AI's mixed bag: groundbreaking study reveals selective impact on legal work
This recent study by the University of Minnesota Law School was set up as a randomised controlled trial, where sixty law students were asked to complete four different legal tasks, either with or without GPT-4.
The researchers then blind-graded the results (quality) and measured how long it took (speed). Interestingly, they also compared the benefits of AI for both ‘skilled’ and ‘lower-skilled’ students to see if there was a difference. Spoiler: the benefits weren’t equally distributed!
The four tasks were:
drafting a complaint
drafting a short 2 page contract from scratch
creating a section of an employee handbook
drafting a client memo
The findings
Speed: The students who used GPT-4 completed tasks more quickly than those who didn’t. This was measurable across all tasks, and all experience levels.
Quality: Interestingly, when it came to the quality of the output, using GPT4 didn’t really increase the quality by a lot, except for lower skilled students. Students who on other tests (not using GPT4) scored lower than their peers, saw the biggest boost in quality.

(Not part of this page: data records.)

Lemma plan_carried p mid cs ls :
  apart portal settled_accounts (session :: (find_fee_vault_pda portal).1 :: (find_checkpoint_pda portal session (sp_er_slot p)).1
    :: (find_checkpoint_cursor_pda portal session).1 :: (rb_receipt <$> sp_receipt_balances p)) →
  (find_fee_vault_pda portal).1 ≠ session → is_u64 (sp_er_slot p) → is_key (sp_checksum p) → Forall wf_op (plan_ops p) →
  sp_token_withdrawals p = [] →
  Forall (λ x, sc_account x ∈ settled_accounts) (sp_chunks p) →
  Forall (λ x, os_account x ∈ settled_accounts) (sp_owner_changes p) →
  Forall (λ x, ls_account x ∈ settled_accounts) (sp_lamport_changes p) →
  mapM (chunk_instruction portal session validator p) (sp_chunks p) = Some cs →
  (if no_items (sp_lamport_changes p) then Some [] else i ← lamports_instruction portal session validator p; Some [i])
    = Some ls →
  mid = cs ++ (owner_instruction portal session validator p <$> sp_owner_changes p) ++ ls ++
        (receipt_instruction portal session validator p <$> sp_receipt_balances p) →
  ∃ opss, concat opss = plan_ops p ∧ Forall2 (carries features continuity_v2 portal session p settled_accounts) mid opss.
Proof.
  intros Hap Hvs Her Hchk Hwf Htok Hc Ho Hl Hcs Hls ->.
  unfold plan_ops, early_ops, late_ops in *. rewrite Htok, fmap_nil, app_nil_r in *.
  rewrite !Forall_app, !Forall_fmap in Hwf. destruct Hwf as ((Hwc & Hwo) & Hwl & Hwr).
  rewrite list.Forall_forall in Hc, Hwc. rewrite list.Forall_forall in Ho, Hwo. rewrite list.Forall_forall in Hwr.
  exists (((λ x, [chunk_op x]) <$> sp_chunks p) ++ ((λ x, [owner_op x]) <$> sp_owner_changes p) ++
    (if no_items (sp_lamport_changes p) then [] else [lamports_op <$> sp_lamport_changes p]) ++
    ((λ x, [receipt_op x]) <$> sp_receipt_balances p)).
  assert (Hone : ∀ {A} (f : A → SettleOp) k, concat ((λ x, [f x]) <$> k) = f <$> k)
    by (intros A f k; induction k as [|x k IH]; [done|cbn; by rewrite IH]).
  split.
  { rewrite !concat_app, !Hone, <- !app_assoc. do 3 f_equal. destruct (sp_lamport_changes p); [done|]. cbn. by rewrite app_nil_r. }
  repeat apply Forall2_app.
  - apply mapM_Some in Hcs. apply Forall2_fmap_r, Forall2_same_length_lookup_2; [symmetry; by eapply Forall2_length|].
    intros j i x Hi Hx. pose proof (Forall2_lookup_lr _ _ _ _ _ _ Hcs Hx Hi) as Hxi. apply list_elem_of_lookup_2 in Hx.
    eapply chunk_carries; [exact Hap|exact Hxi|by apply Hc|by apply Hwc|done|done].
  - apply Forall2_fmap, Forall_Forall2_diag, list.Forall_forall. intros x Hx.
    eapply owner_carries; [exact Hap|by apply Ho|by apply Hwo|done|done].
  - destruct (sp_lamport_changes p) as [|x xs] eqn:Hlam; cbn [no_items] in *; [by injection Hls as <-|].
    apply bind_Some in Hls as (i & Hi & [= <-]). constructor; [|constructor]. rewrite <- Hlam in *.
    eapply lamports_carries; [exact Hap|exact Hi|done|done|by apply Forall_fmap|done|done].
  - apply Forall2_fmap, Forall_Forall2_diag, list.Forall_forall. intros x Hx.
    eapply receipt_carries; [exact Hap|by apply list_elem_of_fmap_2|by apply Hwr|done|done].
Qed.

(** The Portal runs the instructions of a plan. *)
Lemma plan_executed p effects l w w' :
  apart portal settled_accounts (session :: (find_fee_vault_pda portal).1 :: (find_checkpoint_pda portal session (sp_er_slot p)).1
    :: (find_checkpoint_cursor_pda portal session).1 :: (rb_receipt <$> sp_receipt_balances p)) →
  (find_fee_vault_pda portal).1 ≠ session → is_u64 (sp_er_slot p) → Forall wf_op (plan_ops p) → is_key effects →
  sp_checksum p = settle_fold (sp_er_slot p) (plan_ops p) → sp_token_withdrawals p = [] →
  has_unsupported_changes p = false →
  Forall (λ x, sc_account x ∈ settled_accounts) (sp_chunks p) →
  Forall (λ x, os_account x ∈ settled_accounts) (sp_owner_changes p) →
  Forall (λ x, ls_account x ∈ settled_accounts) (sp_lamport_changes p) →
  portal_instructions_inner portal session validator p true effects = Some l →
  execs features continuity_v2 portal session settled_accounts w l w' →
  represents w' session Idle ∧
  ((∀ a x, a ∈ settled_accounts → agrees portal w a x → agrees portal w' a (fold_left (apply_op a) (plan_ops p) x)) ∨
   ∃ part, part `sublist_of` plan_ops p ∧ sha_collision (messages (sp_er_slot p) part) (messages (sp_er_slot p) (plan_ops p))).
Proof.
  intros Hap Hvs Her Hwf Heff Hck Htok Hu Hac Hao Hal Hl Hex.
  destruct (plan_instructions _ _ _ Hl Hu) as (mid & -> & cs & ls & Hcs & Hls & Hmid).
  assert (Hkey : is_key (sp_checksum p)) by (rewrite Hck; apply settle_fold_length).
  destruct (plan_carried p mid cs ls) as (opss & Hops & Hcar); try done.
  apply (execs_app _ _ _ _ _ _ [_]) in Hex as (w1 & Hex1 & Hex). apply execs_app in Hex as (w2 & Hex2 & Hex3).
  destruct (execs_single _ _ _ _ _ _ _ _ _ Hex1 eq_refl) as (u1 & cx1 & u2 & Hq1 & Hcx1 & Hsl1 & Hr1 & Hq2).
  destruct (begin_carries _ _ _ _ _ _ _ _ Hap _ _ _ _ Hcx1 Hsl1 Her Hkey Heff Hr1) as [Hst1 Hag1].
  apply (represents_quiet portal _ _ _ _ _ Hq2) in Hst1.
  destruct (execs_carry _ _ _ _ _ _ _ _ _ _ _ Hex2 Hcar Hst1) as (part & Hsub & Hst2 & Hag2).
  destruct (execs_single _ _ _ _ _ _ _ _ _ Hex3 eq_refl) as (u3 & cx2 & u4 & Hq3 & Hcx2 & Hsl2 & Hr2 & Hq4).
  apply (represents_quiet portal _ _ _ _ _ Hq3) in Hst2.
  destruct (finish_carries _ _ _ _ _ _ _ _ Hap _ _ _ _ Hcx2 Hsl2 Her Hkey Hr2 Hst2) as (Hidle & Hfold & Hag3).
  split; [by apply (represents_quiet portal _ _ _ _ _ Hq4)|]. cbn [app] in *. rewrite Hops in *.
  destruct Hst2 as (s & _ & _ & _ & _ & _ & _ & Hwp). rewrite Hck in Hfold.
  destruct (settle_fold_binding _ _ _ _ Her Her Hwp Hwf Hfold) as [[_ Hpart]|Hcol]; [left|right; by exists part].
  intros a x Ha Hx. eapply agrees_quiet; [exact Hq4|done|]. apply Hag3; [done|]. eapply agrees_quiet; [exact Hq3|done|].
  apply Hag2; [done..|]. eapply agrees_quiet; [exact Hq2|done|]. apply Hag1; [done|]. by eapply agrees_quiet.
Qed.
End mirror.

(** ** Example

    The account of [DelegationExample], of which the rollup changed two bytes,
    the owner and the balance. *)

Module MirrorExample.
Import SessionExample.
Import DelegationExample.
Import SettlementExample.
Definition l1 : SharedAccount := mkSharedAccount 2000000 [x0a; x0b; x0c] (key 77) false 0.
Definition er : SharedAccount := mkSharedAccount 1500000 [x0a; xff; xfe] (key 78) false 0.
Definition diff : list ErStateDiffAccount := [mkErStateDiffAccount delegated (Some l1) er].
Definition accounts : gset Address := {[delegated]}.
Definition plan : SettlementPlan := Eval vm_compute in
  match build_settlement_plan diff accounts er_slot [] with
  | Some (Some p) => p
  | _ => mkSettlementPlan 0 [] [] [] [] [] [] []
  end.
Definition features : Features := mkFeatures false false false.
Definition instructions : list Instruction :=
  default [] (portal_instructions_inner portal session validator plan true effects).
Definition run_all : list Instruction → World → World :=
  fold_left (λ w i, run (exec features false cx i) w).
Definition w1 : World := run_all instructions w0.

Lemma built : build_settlement_plan diff accounts er_slot [] = Some (Some plan).
Proof. vm_compute. reflexivity. Qed.
Lemma diffs_ok : Forall diff_ok diff.
Proof. apply Forall_cons; [split; [unfold in_width, umax; cbn; lia|cbn; lia]|apply Forall_nil]. Qed.
Lemma planned : portal_instructions_inner portal session validator plan true effects = Some instructions.
Proof. vm_compute. reflexivity. Qed.
Lemma ops_wf : Forall wf_op (plan_ops plan).
Proof.
  unfold plan_ops, early_ops, late_ops, plan. cbn [sp_chunks sp_owner_changes sp_lamport_changes sp_receipt_balances
    sp_token_withdrawals fmap list_fmap app chunk_op owner_op lamports_op].
  repeat (apply Forall_cons; [concrete_wf|]). apply Forall_nil.
Qed.
Lemma l1_agrees : agrees portal w0 delegated l1.
Proof. split; [vm_compute; reflexivity|]. split; [vm_compute; reflexivity|]. eexists. split; vm_compute; reflexivity. Qed.
Fixpoint all_ok (l : list Instruction) (w : World) : bool :=
  match l with
  | [] => true
  | i :: l' => bool_decide (err_of (exec features false cx i) w = None) && all_ok l' (run (exec features false cx i) w)
  end.
Lemma all_ok_execs l w : all_ok l w = true → execs features false portal session [delegated] w l (run_all l w).
Proof.
  revert w. induction l as [|i l IH]; intros w Hok; [apply execs_nil|].
  cbn [all_ok] in Hok. apply andb_true_iff in Hok as [Hi%bool_decide_eq_true Hok].
  destruct (run_Ok (exec features false cx i) w Hi) as [[] Hx].
  eapply (execs_cons _ _ _ _ _ _ cx); [reflexivity|unfold in_width, umax; cbn; lia|exact Hx|]. by apply IH.
Qed.
Lemma carried : execs features false portal session [delegated] w0 instructions w1.
Proof. apply all_ok_execs. vm_compute. reflexivity. Qed.
(** The settlement interrupted before it finishes. *)
Definition w_mid : World := run_all (take 4 instructions) w0.
Lemma resumed : ∃ s, session_at w_mid session s ∧
  represents w_mid session (Active (sp_er_slot plan) (sp_checksum plan) (plan_ops plan)) ∧
  lamports_already_applied plan (Session.settlement_accumulator s) = true.
Proof.
  assert (Hs : ∃ s, session_at w_mid session s ∧ Session.settlement_status s = SettlementStatus.InProgress ∧
    Session.settlement_er_slot s = sp_er_slot plan ∧ Session.settlement_checksum s = sp_checksum plan ∧
    Session.settlement_accumulator s = sp_checksum plan).
  { eexists. split; [unfold session_at; vm_compute; reflexivity|]. repeat split. }
  destruct Hs as (s & Hs & H1 & H2 & H3 & H4). exists s. split; [exact Hs|]. rewrite H4.
  assert (Hf : sp_checksum plan = settle_fold (sp_er_slot plan) (plan_ops plan)) by (vm_compute; reflexivity).
  split; [|vm_compute; reflexivity]. exists s. split; [exact Hs|]. split; [exact H1|]. split; [exact H2|]. split; [exact H3|].
  split; [exact (eq_trans H4 Hf)|]. split; [unfold in_width, umax; cbn; lia|exact ops_wf].
Qed.
End MirrorExample.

Another way to look at these findings is that experienced lawyers will mostly see speed improvements as opposed to quality improvements.
But that inexperienced junior lawyers will be able to punch above their weight in terms of quality too by using AI tools.
Implications
I believe the implications of this are:
Junior lawyers: Junior lawyers will be able to take on more legal tasks and to a higher standard than before. It’ll make more sense to increase the % of junior lawyer on any team.
Law firm billing model: Given all tasks will take less time, law firms should move to billing on fixed fees vs hourly rates.
In-house leverage: In-house legal teams will have more leverage to negotiate law firms down on price. The “we’ll otherwise do the work in-house” alternative is more believable. After all, generalist in-house lawyers often outsource work they’re not specialised in. But now AI tools could help them plug that gap.
Experienced in-house lawyers should spend as much of their time as possible on tasks that require “in the moment” expertise. Things like:
brainstorming options with a commercial colleague
live negotiations on sizeable deals
higher level risk management (including setting fallback positions for contract negotiations)
being the legal voice in company wide strategy sessions
management of junior team members + hiring
These are all tasks that junior lawyers with AI won’t be able to replicate to a high standard that easily.